(Supplied material Opens)

(* ===== verification/OpenAPISchema.v ===== *)
(** * OpenAPISchema: how a service gets its own API schema

    Models the functions of pkg/openapi/schema.go over the embedded document,
    and NewSchema of pkg/openapi/helpers/helpers.go.  The embedded document, the
    decoders of the standard library and kin-openapi's loader are parameters;
    the loader is given the function it reads external references with. *)

From S2P Require Import Prelude Errors GoStrings.

Section schema.
Context {Spec : Type} (swaggerSpec : list string)
  (base64_DecodeString : string -> result string) (gzip_ReadAll : string -> result string)
  (path_Clean : string -> string)
  (LoadFromData : bool -> (string -> result string) -> string -> result Spec).

(** A gzip.Reader that cannot be made, and one that fails half way, answer the
    same error. *)
Definition decodeSpec : result string :=
  match base64_DecodeString (strings_Join "" swaggerSpec) with
  | Err err => Err (Wrapped err "error base64 decoding spec")
  | Ok zipped =>
    match gzip_ReadAll zipped with
    | Err err => Err (Wrapped err "error decompressing spec")
    | Ok data => Ok data
    end
  end.

(** What a package variable holds: the closure over one decoding. *)
Definition decodeSpecCached : unit -> result string := let data := decodeSpec in fun _ => data.

Definition rawSpec : unit -> result string := decodeSpecCached.

Definition PathToRawSpec (pathToFile : string) : gmap string (unit -> result string) :=
  if bool_decide (0 < String.length pathToFile) then {[ pathToFile := rawSpec ]} else ∅.

(** The loader's ReadFromURIFunc. *)
Definition ReadFromURI (resolvePath : gmap string (unit -> result string)) (url : string) : result string :=
  let pathToFile := path_Clean url in
  match resolvePath !! pathToFile with
  | None => Err (Foreign ("path not found: " +:+ pathToFile))
  | Some getSpec => getSpec tt
  end.

Definition GetSwagger : result Spec :=
  let resolvePath := PathToRawSpec "" in
  match rawSpec tt with
  | Err err => Err err
  | Ok specData => LoadFromData true (ReadFromURI resolvePath) specData
  end.

(** helpers.Schema, and what makes one. *)
Record Schema := { spec : Spec }.

Definition NewSchema (get : unit -> result Spec) : result Schema :=
  match get tt with
  | Err err => Err err
  | Ok s => Ok {| spec := s |}
  end.

(** A service's schema is self-contained: it is what the loader makes of the
    embedded document when every external reference fails to resolve, so no
    reference is ever read from anywhere else; and a document that does not
    decode makes no schema. *)
Theorem swagger_self_contained :
  (forall url, exists e, ReadFromURI (PathToRawSpec "") url = Err e) /\
  GetSwagger = match decodeSpec with
               | Err err => Err err
               | Ok data => LoadFromData true (fun url => Err (Foreign ("path not found: " +:+ path_Clean url))) data
               end /\
  (forall err, decodeSpec = Err err -> NewSchema (fun _ => GetSwagger) = Err err).
Proof.
  split_and!.
  - intros url. by eexists.
  - unfold GetSwagger, rawSpec, decodeSpecCached. destruct decodeSpec as [data|err]; done.
  - intros err Hd. unfold NewSchema, GetSwagger, rawSpec, decodeSpecCached. by rewrite Hd.
Qed.

(** A schema imported under a path is the embedded one, under that path only. *)
Theorem imported_schema path url :
  path <> "" ->
  ReadFromURI (PathToRawSpec path) url =
    if bool_decide (path_Clean url = path) then decodeSpec else Err (Foreign ("path not found: " +:+ path_Clean url)).
Proof.
  intros Hp. unfold ReadFromURI, PathToRawSpec. rewrite bool_decide_true by (destruct path; simpl; [done|lia]).
  case_bool_decide as Hc; [by rewrite Hc, lookup_singleton_eq|by rewrite lookup_singleton_ne].
Qed.

End schema.

(** ** Witness *)

Module witnesses.

Lemma imported_schema_witness :
  ReadFromURI (fun s => s)
    (PathToRawSpec [] (fun s => Ok s) (fun s => Ok s) "common.spec.yaml") "common.spec.yaml" = Ok "".
Proof. rewrite (imported_schema [] (fun s => Ok s) (fun s => Ok s) (fun s => s)); [reflexivity|discriminate]. Defined.

End witnesses.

(Supplied material Closes)

Among the lines above, find those containing the word "result" and copy each.

• _Problem solution_:
  (base64_DecodeString : string -> result string) (gzip_ReadAll : string -> result string)
  (LoadFromData : bool -> (string -> result string) -> string -> result Spec).
Definition decodeSpec : result string :=
Definition decodeSpecCached : unit -> result string := let data := decodeSpec in fun _ => data.
Definition rawSpec : unit -> result string := decodeSpecCached.
Definition PathToRawSpec (pathToFile : string) : gmap string (unit -> result string) :=
Definition ReadFromURI (resolvePath : gmap string (unit -> result string)) (url : string) : result string :=
Definition GetSwagger : result Spec :=
Definition NewSchema (get : unit -> result Spec) : result Schema :=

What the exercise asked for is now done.